O arauto da sobrepopulação mundial, tal como o consumo excessivo seja de alimentos ou matérias, insere-se nesse mesmo patamar, onde começa a verdade e onde acaba a mentira.
A realidade da geografia
Actualmente a população mundial cifra-se nos 8.050.492.900 indivíduos, 8 biliões em números redondos. A superfície terrestre total cifra-se nos 510.000.000 Km2, sendo desses 149.000.000 km2 a superfície total de todos os continentes, enquanto a Antárctica, o Árctico e os Desertos ocupam uma área de 59.960.000 Km2 desses 149 milhões disponíveis.
A sobrepopulação mundial é um assunto, ainda que não exclusivo, da demografia e da geografia primeiramente, consistindo na relação entre o espaço disponível e a carga que o ocupa, ou irá ser ocupada. Ninguém carrega uma galera de 30 m3 com uma carga de 40 m3 – é fisicamente impossível.
De grosso modo, nos 89.040.000 Km2 restantes, com a actual população, cerca de 90 indivíduos teriam de partilhar 1 Km2, ou seja a densidade populacional mundial é de 90 hab/km2 (de notar que Portugal é dos países com maior densidade populacional na Europa, com uma média de 500 hab/km2, tendo Lisboa uma densidade populacional de 5.445,2 hab/km2).
Demográfica e geograficamente, o mundo no seu todo está despovoado, mas esta simples analise levanta outras questões importantes. Os dados indicam-nos que existem efectivamente zonas sobrepovoadas, em detrimento de outras quase despovoadas de habitantes.
Demografia e economia
É a demografia que delineia a economia. Ou seja, quanto maior a concentração populacional, maior a carga económica necessária e a carga económica é delineada pela econometria. Adam Smith, o pai da economia moderna, introduz na ciência económica o conceito de comportamento societário e a econometria refere-se aos hábitos de consumo e o seu impacto no planeamento da economia.
Se pegarmos em Lisboa como exemplo, podemos dizer que é uma zona densamente habitada e que consome em excesso – a demografia e economia mostram isso.

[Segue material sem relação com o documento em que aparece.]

Lemma render_errorInv (w : Tsx.World) : Tsx.errorInv w -> Tsx.errorInv (Tsx.render w).
Proof.
  intros Hinv slideId. unfold Tsx.render.
  destruct (commit_quiet w w) as (Hi & _ & Hc).
  change (Tsx.console (Tsx.set_shown _ (Tsx.commit w w)))
    with (Tsx.console (Tsx.commit w w)).
  change (Tsx.imageErrors (Tsx.set_shown _ (Tsx.commit w w)))
    with (Tsx.imageErrors (Tsx.commit w w)).
  change (Tsx.shown (Tsx.set_shown (Tsx.imageErrors w) (Tsx.commit w w)))
    with (Tsx.imageErrors w).
  rewrite Hi, Hc. split; [apply Hinv | auto].
Qed.

Lemma unmount_errorInv (w : Tsx.World) : Tsx.errorInv w -> Tsx.errorInv (Tsx.unmount w).
Proof.
  intros Hinv. unfold Tsx.unmount.
  eapply errorInv_quiet; [|eapply errorInv_quiet; [apply autoplayCleanup_quiet|exact Hinv]].
  now split.
Qed.

Lemma handle_errorInv (ev : Tsx.Event) (w : Tsx.World) :
  Tsx.errorInv w -> Tsx.errorInv (Tsx.handle ev w).
Proof.
  intros Hinv. destruct ev; simpl.
  - eapply errorInv_quiet; [apply settle_quiet|].
    eapply errorInv_quiet; [apply handleHover_frame | assumption].
  - eapply errorInv_quiet; [apply settle_quiet|].
    eapply errorInv_quiet; [apply handleFocus_frame | assumption].
  - eapply errorInv_quiet; [apply settle_quiet|].
    eapply errorInv_quiet; [apply onKeyDown_frame | assumption].
  - eapply errorInv_quiet; [apply settle_quiet|].
    eapply errorInv_quiet; [apply onPrevClick_frame | assumption].
  - eapply errorInv_quiet; [apply settle_quiet|].
    eapply errorInv_quiet; [apply onNextClick_frame | assumption].
  - destruct (i <? length (Tsx.slides w))%nat; [|assumption].
    eapply errorInv_quiet; [apply settle_quiet|].
    eapply errorInv_quiet; [apply onDotClick_frame | assumption].
  - eapply errorInv_quiet; [apply settle_quiet|].
    eapply errorInv_quiet; [apply onTouchStart_frame | assumption].
  - eapply errorInv_quiet; [apply settle_quiet|].
    eapply errorInv_quiet; [apply onTouchEnd_frame | assumption].
  - destruct (Tsx.slides w !! pos) as [s|]; [|assumption].
    destruct (Tsx.shownMedia w s); [|assumption].
    now apply onImageError_errorInv.
  - eapply errorInv_quiet; [apply settle_quiet|].
    eapply errorInv_quiet; [apply set_reduced_quiet | assumption].
  - destruct (Tsx.validate _ _); [now apply unmount_errorInv|].
    eapply errorInv_quiet; [apply commit_quiet|].
    eapply errorInv_quiet; [|exact Hinv]. now split.
  - assumption.
  - now apply unmount_errorInv.
  - destruct (decide _); [assumption|]. now apply render_errorInv.
Qed.

Lemma step_errorInv (ev : Tsx.Event) (w : Tsx.World) :
  Tsx.errorInv w -> Tsx.errorInv (Tsx.step ev w).
Proof.
  intros Hinv.
  assert (Hother : Tsx.errorInv (if Tsx.mounted w then Tsx.handle ev w else w)).
  { destruct (Tsx.mounted w); [now apply handle_errorInv | assumption]. }
  destruct ev; try exact Hother. simpl.
  destruct (Tsx.timers w !! tid) as [c|]; [|assumption].
  set (w1 := Tsx.set_timers (delete tid (Tsx.timers w)) w).
  assert (Hinv2 : Tsx.errorInv (Tsx.goTo (c + 1) Tsx.Auto w1)).
  { eapply errorInv_quiet; [apply goTo_quiet|].
    eapply errorInv_quiet; [|exact Hinv]. now split. }
  destruct (Tsx.mounted w); [|exact Hinv2].
  eapply errorInv_quiet; [apply settle_quiet | exact Hinv2].
Qed.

A sobrepopulação lisboeta é incapaz de produzir o seu próprio consumo, mas é um fenómeno micro (microeconómico e microdemográfico), que naturalmente irá produzir estudos alarmantes e de onde se irão retirar as devidas conclusões no plano micro, mas o micro não é o macro.
Em termos macro, Portugal, ainda que sendo um dos países mais densamente habitados da Europa, já não reflecte o mesmo panorama de sobrepopulação, nem de excesso de consumo e devemos ter bastante cuidado ao referimos excesso de consumo, porque é uma ilusão esse conceito.
Qualquer excesso é, por força de razão, um extra ao que realmente é necessário e aludir excesso de consumo nos actuais moldes é uma percepção errada. Não existe excesso de consumo, existe escassez de producção. Este é o flagelo actual, a escassez e não o excesso.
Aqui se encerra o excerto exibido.